NOTE: this recipe makes a lot of filling so if you have more than needed for a 10” pie, put any remaining filling in greased 1 cup ramekins and bake the ramekins for about 20 – 25 minutes or until browned on top and set.
NOTE 2: this recipe is great as leftovers! It may be microwaved but is better reheated in the oven covered with foil.
Poached Huevos Rancheros
- Mince onion and chop garlic.
- Bring water and vinegar to a light boil in a shallow pan. Make sure there is enough water to cover eggs.
- In a separate stainless steel skillet, heat 1 TBS broth. Heat broth over medium until it starts to boil, and sautee the onion for about 3 minutes stirring frequently, until translucent. Add garlic, beans, red chili powder, cumin, and rest of broth while egg water is coming to a boil. Warm beans for about 10 minutes on medium low heat, stirring occasionally. Add cilantro, salt, and pepper and remove from heat.
- To poach eggs, crack into water and cook about 5 minutes, just until the white is set and the yolk have filmed over. Remove with a slotted spoon, and place eggs over beans. Serve with salsa, shredded romaine lettuce, and avocado.

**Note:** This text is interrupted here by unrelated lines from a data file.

(** ** Removal *)







(** ** Creation *)

(** Against C1 as stated: a payload with five well-typed fields is turned down
    because its description is the empty string; and a creation that draws the
    same sixteen bytes as an earlier one is given the id that one was given. *)
Lemma create_rejects_a_typed_payload_or_repeats_an_id :
  let rq := request POST ["products"] []
              [ ("name", VStr "Gift card"); ("description", VStr "");
                ("price", num 25); ("category", VStr "vouchers");
                ("inStock", VBool true) ] in
  let post := request POST ["products"] [] body_example in
  let first := app env_example rnds_example post products_seed in
  let second := app env_example rnds_example post (products first) in
  (authorized env_example rq
   /\ targets rq POST ["products"]
   /\ typed_body (body rq)
   /\ app env_example rnds_example rq products_seed
      = {| ran := [L_auth; L_create];
           response := answer 400 (BError "All fields are required");
           products := products_seed |})
  /\ (typed_body (body post)
      /\ status (response first) = 201
      /\ status (response second) = 201
      /\ created second = created first
      /\ ids (products second)
         = [ "1"; "2"; "3"; "109a3fc2-075e-4144-ab88-61ee0c73a5f9";
             "109a3fc2-075e-4144-ab88-61ee0c73a5f9" ]).
Proof.
  intros rq post first second. split.
  - split; [apply authorized_example|]. split; [done|].
    split; [by intros []|]. reflexivity.
  - split; [by intros []|]. by repeat split.
Qed.

Lemma typed_of_accepted b : creation_accepted b -> typed_body b.
Proof. intros H f. apply H. Qed.

Lemma run_logged e evs i :
  i ∈ ids (store (run e world_seed evs)) -> i ∈ issued (run e world_seed evs).
Proof.
  revert i. induction evs as [|ev evs IH] using rev_ind; intros i; [done|].
  rewrite run_snoc. unfold step; simpl.
  pose proof (app_effect e (ev_rnds ev) (ev_req ev)
                (store (run e world_seed evs))) as Heff.
  destruct (app e (ev_rnds ev) (ev_req ev) (store (run e world_seed evs)))
    as [ran res ps'].
  simpl in *. intros Hi. apply elem_of_app.
  apply effect_ids in Heff as [[Hids _] | [[Hids Hc] | (k & Hids & _)]];
    rewrite Hids in Hi.
  - left. by apply IH.
  - rewrite (created_irrelevant ran [] res ps' ps'), Hc.
    apply elem_of_app in Hi as [Hi|Hi]; [left; by apply IH | by right].
  - left. by apply IH, (list_elem_of_delete_inv _ k).
Qed.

TIPS FOR POACHING EGGS: Make sure you do not add any salt to the poaching water for the eggs. The salt has a tendency to dissolve the egg whites. By making sure there is enough water in the poaching pan to cover eggs, you avoid the eggs sticking to the bottom of the pan — you want the eggs to float while they cook. Having enough water also avoids breaking the eggs when you remove them with the slotted spoon. You may want to lay the spoon with the egg on a towel briefly after removing egg from water. This allows the towel to absorb some of the poaching water, and it won’t end up in your beans.